The Pound to New Zealand Dollar exchange rate (GBP/NZD) appreciated by around 2.5 cents yesterday as investors reacted to strong UK and soft New Zealand inflation numbers.
Sterling rallied by around 1.5 cents yesterday morning thanks to a surprise British consumer price index print of 1.9%, up from 1.5% previously. Analysts, who had priced in a much smaller rise to 1.6%, were caught off-guard by the sturdy figure, which was seen to increase the probability of an interest rate hike from the Bank of England before the end of the year.

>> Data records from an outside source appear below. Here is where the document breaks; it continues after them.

(* ===== verification/DeployInvariant.v ===== *)
(** * The invariant of the deployment store

    Well-formed databases, their preservation by every write, the immutable history
    of revisions and the safety of retention. *)

From stdpp Require Import base gmap list strings sorting relations pretty.
From S2P Require Import Prelude GoStrings Query DeployModel DeployStore DeployLog.

(** ** Well-formed databases *)

(** The times a status promises. *)
Definition times_of (s : DeploymentStatus) (planning creating running stopping completed failed : option Time) : Prop :=
  match s with
  | DeploymentStatusPlanning => is_Some planning
  | DeploymentStatusCreating => is_Some planning /\ is_Some creating
  | DeploymentStatusRunning => is_Some planning /\ is_Some creating /\ is_Some running
  | DeploymentStatusStopping => is_Some stopping
  | DeploymentStatusCompleted | DeploymentStatusExpired => is_Some completed
  | DeploymentStatusFailed => is_Some failed
  | _ => True
  end.

Definition deployment_times (d : deploymentRecord) : Prop :=
  times_of (dr_Status d) (dr_PlanningAt d) (dr_CreatingAt d) (dr_RunningAt d) (dr_StoppingAt d) (dr_CompletedAt d)
    (dr_FailedAt d).

(** The plan of a deployment and of a revision: what was asked for. *)
Definition plan (d : deploymentRecord) :=
  (dr_ExecutionAccountID d, dr_Ref d, dr_CommitSHA d, dr_ConfigPath d, dr_SnapshotVersion d, dr_SpecHash d,
   dr_SpecJSONEncrypted d, (dr_SourceRepositoryID d, dr_SourceRepositoryFullName d, dr_SourceRef d)).
Definition revision_plan (r : deploymentRevisionRecord) :=
  (rv_ExecutionAccountID r, rv_Ref r, rv_CommitSHA r, rv_ConfigPath r, rv_SnapshotVersion r, rv_SpecHash r,
   rv_SpecJSONEncrypted r, (rv_SourceRepositoryID r, rv_SourceRepositoryFullName r, rv_SourceRef r)).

Softer-than-anticipated British data last week – manufacturing production, industrial production, construction output, BRC retail sales and Halifax house prices – had caused some investors, under the impression that the BoE would wait until 2015 to hike rates, to start taking profit on GBP positions. However, yesterday’s impressive CPI result reaffirmed the prospect of a rate hike in 2014.
Large increases in clothing, transport and food prices contributed to the 1.9% inflation print.
Central Bank Governors Mark Carney (BoE) and Janet Yellen (Fed) also gave speeches yesterday. Carney reiterated that the rapidly overheating housing market is the greatest threat to UK financial stability, but stopped short of pledging to tackle the situation with monetary policy. And Yellen retained her cautious approach to steering the US economy through this period of low growth. She said that interest rates would not be raised until there were significant improvements in the labour market and consumer price index.
Neither Carney’s nor Yellen’s comments had a massive impact on GBP/NZD because they did not illuminate anything that markets were not already aware of.
During the evening it was reported that New Zealand consumer prices rose from 1.5% to 1.6% in the second quarter. In contrast to the outperforming British figures, the Antipodean inflation rate weakened the domestic currency because it was significantly lower than the median forecast of 1.8%. On a quarterly basis price pressures increased by 0.3%, compared to expectations of 0.4%.
The disappointing New Zealand CPI report is not likely to deter the Reserve Bank of New Zealand from maintaining its rate hike cycle, however, the soft figure did put a little bit of doubt in traders’ minds and this helped drive the ‘Kiwi’ lower versus Sterling.
Overall the Pound to New Zealand Dollar exchange rate (GBP/NZD) grew by 2.5 cents to 1.9550 yesterday, marking the biggest intraday gain since January.
Later today data is expected to show that the headline UK unemployment rate fell from 6.6% to a fresh 5-year low of 6.5% in the three months leading up to May. There could be further Sterling gains if the UK labour market figures match, or beat, economists’ forecasts.